(* ===== verification/TopologyQuorum.v ===== *)
(** * Topology quorum (src/src/cluster/topology.c)

    Saving a topology on all disks with a write quorum and loading it back by a vote
    over the hashes of the copies. Which writes and reads fail is decided, disk by disk,
    by the environment. *)

From S2P Require Import Prelude CInt CString XXHash DiskIO Json Format Topology.

Section Quorum.
Context `{CJson}.

(** The environment of the [i]-th disk is [envs i]. *)
Fixpoint save_loop (envs : nat → write_env) (pid : N) (i : nat) (fs : fs_t)
    (paths : list (option string)) (t : buckets_cluster_topology) (success_count : nat)
    : nat * fs_t :=
  match paths with
  | [] => (success_count, fs)
  | None :: paths => save_loop envs pid (S i) fs paths t success_count
  | Some p :: paths =>
      let r := buckets_topology_save (envs i) pid fs (Some p) (Some t) in
      let success_count :=
        match r.1 with BUCKETS_OK => S success_count | _ => success_count end in
      save_loop envs pid (S i) (fs_after fs r) paths t success_count
  end.

Definition buckets_topology_save_quorum (envs : nat → write_env) (pid : N) (fs : fs_t)
    (disk_paths : option (list (option string))) (topology : option buckets_cluster_topology)
    : buckets_error_t * fs_t :=
  match disk_paths, topology with
  | Some paths, Some t =>
      let disk_count := length paths in
      if (disk_count =? 0)%nat then (BUCKETS_ERR_INVALID_ARG, fs)
      else
        let required_quorum := (disk_count / 2 + 1)%nat in
        let (success_count, fs') := save_loop envs pid 0 fs paths t 0 in
        if (required_quorum <=? success_count)%nat then (BUCKETS_OK, fs')
        else (BUCKETS_ERR_QUORUM, fs')
  | _, _ => (BUCKETS_ERR_INVALID_ARG, fs)
  end.

Record vote_entry := Vote {
  vote_hash : Z;
  vote_topology : buckets_cluster_topology;
  vote_count : nat
}.

(** The search for the entry of a hash; its incremented form is returned too. *)
Fixpoint bump_vote (votes : list vote_entry) (hash : Z)
    : option (list vote_entry * vote_entry) :=
  match votes with
  | [] => None
  | v :: votes =>
      if vote_hash v =? hash then
        let v' := Vote (vote_hash v) (vote_topology v) (S (vote_count v)) in
        Some (v' :: votes, v')
      else
        match bump_vote votes hash with
        | None => None
        | Some (votes', v') => Some (v :: votes', v')
        end
  end.

(** [buckets_xxhash64(0, json_str, strlen(json_str))] of the compact JSON form. *)
Definition topology_hash (t : buckets_cluster_topology) : option Z :=
  (λ s, buckets_xxhash64 0 (Some (str_bytes s))) <$> cJSON_PrintUnformatted (topology_to_json t).

Fixpoint load_loop (read_ok : nat → bool) (fs : fs_t) (read_quorum i : nat)
    (paths : list (option string)) (votes : list vote_entry)
    : option buckets_cluster_topology :=
  match paths with
  | [] => None
  | None :: paths => load_loop read_ok fs read_quorum (S i) paths votes
  | Some p :: paths =>
      match buckets_topology_load (read_ok i) fs (Some p) with
      | None => load_loop read_ok fs read_quorum (S i) paths votes
      | Some topo =>
          match topology_hash topo with
          | None => load_loop read_ok fs read_quorum (S i) paths votes
          | Some hash =>
              match bump_vote votes hash with
              | Some (votes', v) =>
                  if (read_quorum <=? vote_count v)%nat then Some (vote_topology v)
                  else load_loop read_ok fs read_quorum (S i) paths votes'
              | None =>
                  if (read_quorum <=? 1)%nat then Some topo
                  else load_loop read_ok fs read_quorum (S i) paths
                         (votes ++ [Vote hash topo 1])
              end
          end
      end
  end.

Definition buckets_topology_load_quorum (read_ok : nat → bool) (fs : fs_t)
    (disk_paths : option (list (option string))) : option buckets_cluster_topology :=
  match disk_paths with
  | None => None
  | Some paths =>
      let disk_count := length paths in
      if (disk_count =? 0)%nat then None
      else
        let read_quorum := (if 1 <? disk_count then disk_count / 2 else 1)%nat in
        load_loop read_ok fs read_quorum 0 paths []
  end.

(** ** The vote

    A ballot is what one disk contributes: the topology it holds and its hash. The loop
    is a tally of the ballots. *)

Abbreviation ballot := (Z * buckets_cluster_topology)%type.

Definition disk_ballot (ok : bool) (fs : fs_t) (path : option string) : option ballot :=
  match path with
  | None => None
  | Some p =>
      match buckets_topology_load ok fs (Some p) with
      | None => None
      | Some t => (λ h, (h, t)) <$> topology_hash t
      end
  end.

Fixpoint ballots (read_ok : nat → bool) (fs : fs_t) (i : nat) (paths : list (option string))
    : list ballot :=
  match paths with
  | [] => []
  | p :: paths =>
      option_list (disk_ballot (read_ok i) fs p) ++ ballots read_ok fs (S i) paths
  end.

Fixpoint tally (q : nat) (bs : list ballot) (votes : list vote_entry)
    : option buckets_cluster_topology :=
  match bs with
  | [] => None
  | (h, t) :: bs =>
      match bump_vote votes h with
      | Some (votes', v) =>
          if (q <=? vote_count v)%nat then Some (vote_topology v) else tally q bs votes'
      | None => if (q <=? 1)%nat then Some t else tally q bs (votes ++ [Vote h t 1])
      end
  end.

Lemma load_loop_tally read_ok fs q i paths votes :
  load_loop read_ok fs q i paths votes = tally q (ballots read_ok fs i paths) votes.
Proof.
  revert i votes. induction paths as [|[p|] paths IH]; intros i votes; [done| |apply IH].
  cbn [load_loop ballots disk_ballot].
  destruct (buckets_topology_load (read_ok i) fs (Some p)) as [t|]; [|apply IH].
  destruct (topology_hash t) as [h|]; [|apply IH].
  trans (tally q ((h, t) :: ballots read_ok fs (S i) paths) votes); [|done]. cbn [tally].
  destruct (bump_vote votes h) as [[votes' v]|]; by rewrite !IH.
Qed.

(** The ballots for a hash. *)
Definition tally_of (h : Z) (bs : list ballot) : nat :=
  length (filter (λ b : ballot, b.1 = h) bs).

(** The entries represent the ballots cast so far: one entry per hash, with the number
    of its ballots and a topology that was on one of them. *)
Record votes_rep (bs : list ballot) (votes : list vote_entry) : Prop := {
  rep_nodup : NoDup (vote_hash <$> votes);
  rep_entry v : v ∈ votes →
    vote_count v = tally_of (vote_hash v) bs ∧ (vote_hash v, vote_topology v) ∈ bs;
  rep_all b : b ∈ bs → b.1 ∈ vote_hash <$> votes
}.

Lemma tally_of_app h bs1 bs2 : tally_of h (bs1 ++ bs2) = (tally_of h bs1 + tally_of h bs2)%nat.
Proof. unfold tally_of. by rewrite filter_app, length_app. Qed.

Lemma tally_of_singleton h b : tally_of h [b] = if decide (b.1 = h) then 1%nat else 0%nat.
Proof. unfold tally_of. case_decide; [by rewrite filter_cons_True|by rewrite filter_cons_False]. Qed.

Lemma tally_of_none h bs : (∀ b, b ∈ bs → b.1 ≠ h) → tally_of h bs = 0%nat.
Proof. intros Hn. unfold tally_of. by rewrite list_filter_none. Qed.

Lemma bump_vote_None votes h : bump_vote votes h = None ↔ h ∉ vote_hash <$> votes.
Proof.
  induction votes as [|v votes IH]; csimpl; [by split; [set_solver|]|].
  split_if.
  - split; [done|]. intros Hn. set_solver.
  - destruct (bump_vote votes h) as [[??]|]; split; try done.
    + intros Hn. exfalso. assert (h ∈ vote_hash <$> votes) as Hin; [|set_solver].
      destruct (decide (h ∈ vote_hash <$> votes)) as [|Hnin]; [done|].
      by apply IH in Hnin.
    + intros _. apply not_elem_of_cons. split; [congruence|]. by apply IH.
Qed.

Lemma bump_vote_Some votes h votes' v' :
  bump_vote votes h = Some (votes', v') →
  ∃ k v, votes !! k = Some v ∧ vote_hash v = h ∧
    v' = Vote h (vote_topology v) (S (vote_count v)) ∧ votes' = <[k := v']> votes.
Proof.
  revert votes'. induction votes as [|v votes IH]; intros votes'; simpl; [done|]. split_if.
  - intros [= <- <-]. exists 0%nat, v. subst h. by split_and!.
  - destruct (bump_vote votes h) as [[vs v1]|] eqn:E; [|done]. intros [= <- <-].
    destruct (IH vs) as (k & w & Hk & Hw & -> & ->); [done|].
    exists (S k), w. by split_and!.
Qed.

Lemma votes_rep_bump bs votes h t votes' v' :
  votes_rep bs votes → bump_vote votes h = Some (votes', v') →
  votes_rep (bs ++ [(h, t)]) votes' ∧ v' ∈ votes' ∧ vote_hash v' = h.
Proof.
  intros [Hnd He Ha] (k & v & Hk & Hh & -> & ->)%bump_vote_Some.
  assert (vote_hash <$> <[k := Vote h (vote_topology v) (S (vote_count v))]> votes
          = vote_hash <$> votes) as Hf.
  { rewrite list_fmap_insert. apply list_insert_id. by rewrite list_lookup_fmap, Hk, <-Hh. }
  pose proof (lookup_lt_Some _ _ _ Hk) as Hlt.
  assert (votes !! k = Some v) as Hk' by done.
  split_and!; [split|by apply (list_elem_of_lookup_2 _ k), list_lookup_insert_eq|done].
  - by rewrite Hf.
  - intros w Hw. apply list_elem_of_lookup in Hw as [k' Hw].
    apply list_lookup_insert_Some in Hw as [(<- & <- & _)|[Hne Hw]]; simpl.
    + destruct (He v) as [Hc Hin]; [by apply list_elem_of_lookup_2 in Hk|].
      rewrite tally_of_app, tally_of_singleton. rewrite decide_True by done.
      rewrite Hc, Hh. split; [lia|]. rewrite <-Hh. set_solver.
    + destruct (He w) as [Hc Hin]; [by apply list_elem_of_lookup_2 in Hw|].
      rewrite tally_of_app, tally_of_singleton, decide_False; [split; [lia|set_solver]|].
      simpl. rewrite <-Hh. intros E. apply Hne.
      eapply (NoDup_lookup (vote_hash <$> votes) k k' (vote_hash v)); [done| |];
        rewrite list_lookup_fmap; [by rewrite Hk|by rewrite Hw, E].
  - intros b Hb. rewrite Hf. apply elem_of_app in Hb as [Hb|Hb]; [by apply Ha|].
    apply list_elem_of_singleton in Hb as ->. simpl. rewrite <-Hh.
    apply list_elem_of_fmap. exists v. split; [done|]. by eapply list_elem_of_lookup_2.
Qed.

Lemma votes_rep_new bs votes h t :
  votes_rep bs votes → bump_vote votes h = None →
  votes_rep (bs ++ [(h, t)]) (votes ++ [Vote h t 1]) ∧ tally_of h bs = 0%nat.
Proof.
  intros [Hnd He Ha] Hn%bump_vote_None.
  assert (tally_of h bs = 0%nat) as H0.
  { apply tally_of_none. intros b Hb <-. by apply Hn, Ha. }
  split; [split|done].
  - rewrite fmap_app. apply NoDup_app. split_and!; [done|set_solver|]. by apply NoDup_singleton.
  - intros v Hv. rewrite tally_of_app, tally_of_singleton.
    apply elem_of_app in Hv as [Hv|Hv].
    + destruct (He v Hv) as [Hc Hin]. rewrite decide_False; [split; [lia|set_solver]|].
      simpl. intros ->. apply Hn. apply list_elem_of_fmap. by exists v.
    + apply list_elem_of_singleton in Hv as ->. simpl. rewrite decide_True, H0 by done.
      split; [done|set_solver].
  - intros b Hb. rewrite fmap_app. set_solver.
Qed.

Lemma tally_sound q bs cast votes t :
  votes_rep cast votes → tally q bs votes = Some t →
  ∃ h, (h, t) ∈ cast ++ bs ∧ (q ≤ tally_of h (cast ++ bs))%nat.
Proof.
  revert cast votes. induction bs as [|[h u] bs IH]; intros cast votes Hrep; simpl; [done|].
  rewrite (cons_middle (h, u) cast bs), app_assoc.
  destruct (bump_vote votes h) as [[votes' v]|] eqn:Hb.
  - eapply votes_rep_bump in Hb as (Hrep' & Hv & Hh); [|done].
    split_if; [|by apply IH]. intros [= <-].
    destruct (rep_entry _ _ Hrep' v Hv) as [Hc Hin]. exists (vote_hash v).
    split; [set_solver|]. rewrite tally_of_app. lia.
  - eapply votes_rep_new in Hb as [Hrep' _]; [|done]. split_if; [|by apply IH].
    intros [= <-]. exists h. split; [set_solver|].
    rewrite !tally_of_app, tally_of_singleton, decide_True by done. lia.
Qed.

....................

### PROBLEM REQUIREMENTS
Show each line in the data where the string "Record" appears.

### OUTPUT BELOW
Record vote_entry := Vote {
Record votes_rep (bs : list ballot) (votes : list vote_entry) : Prop := {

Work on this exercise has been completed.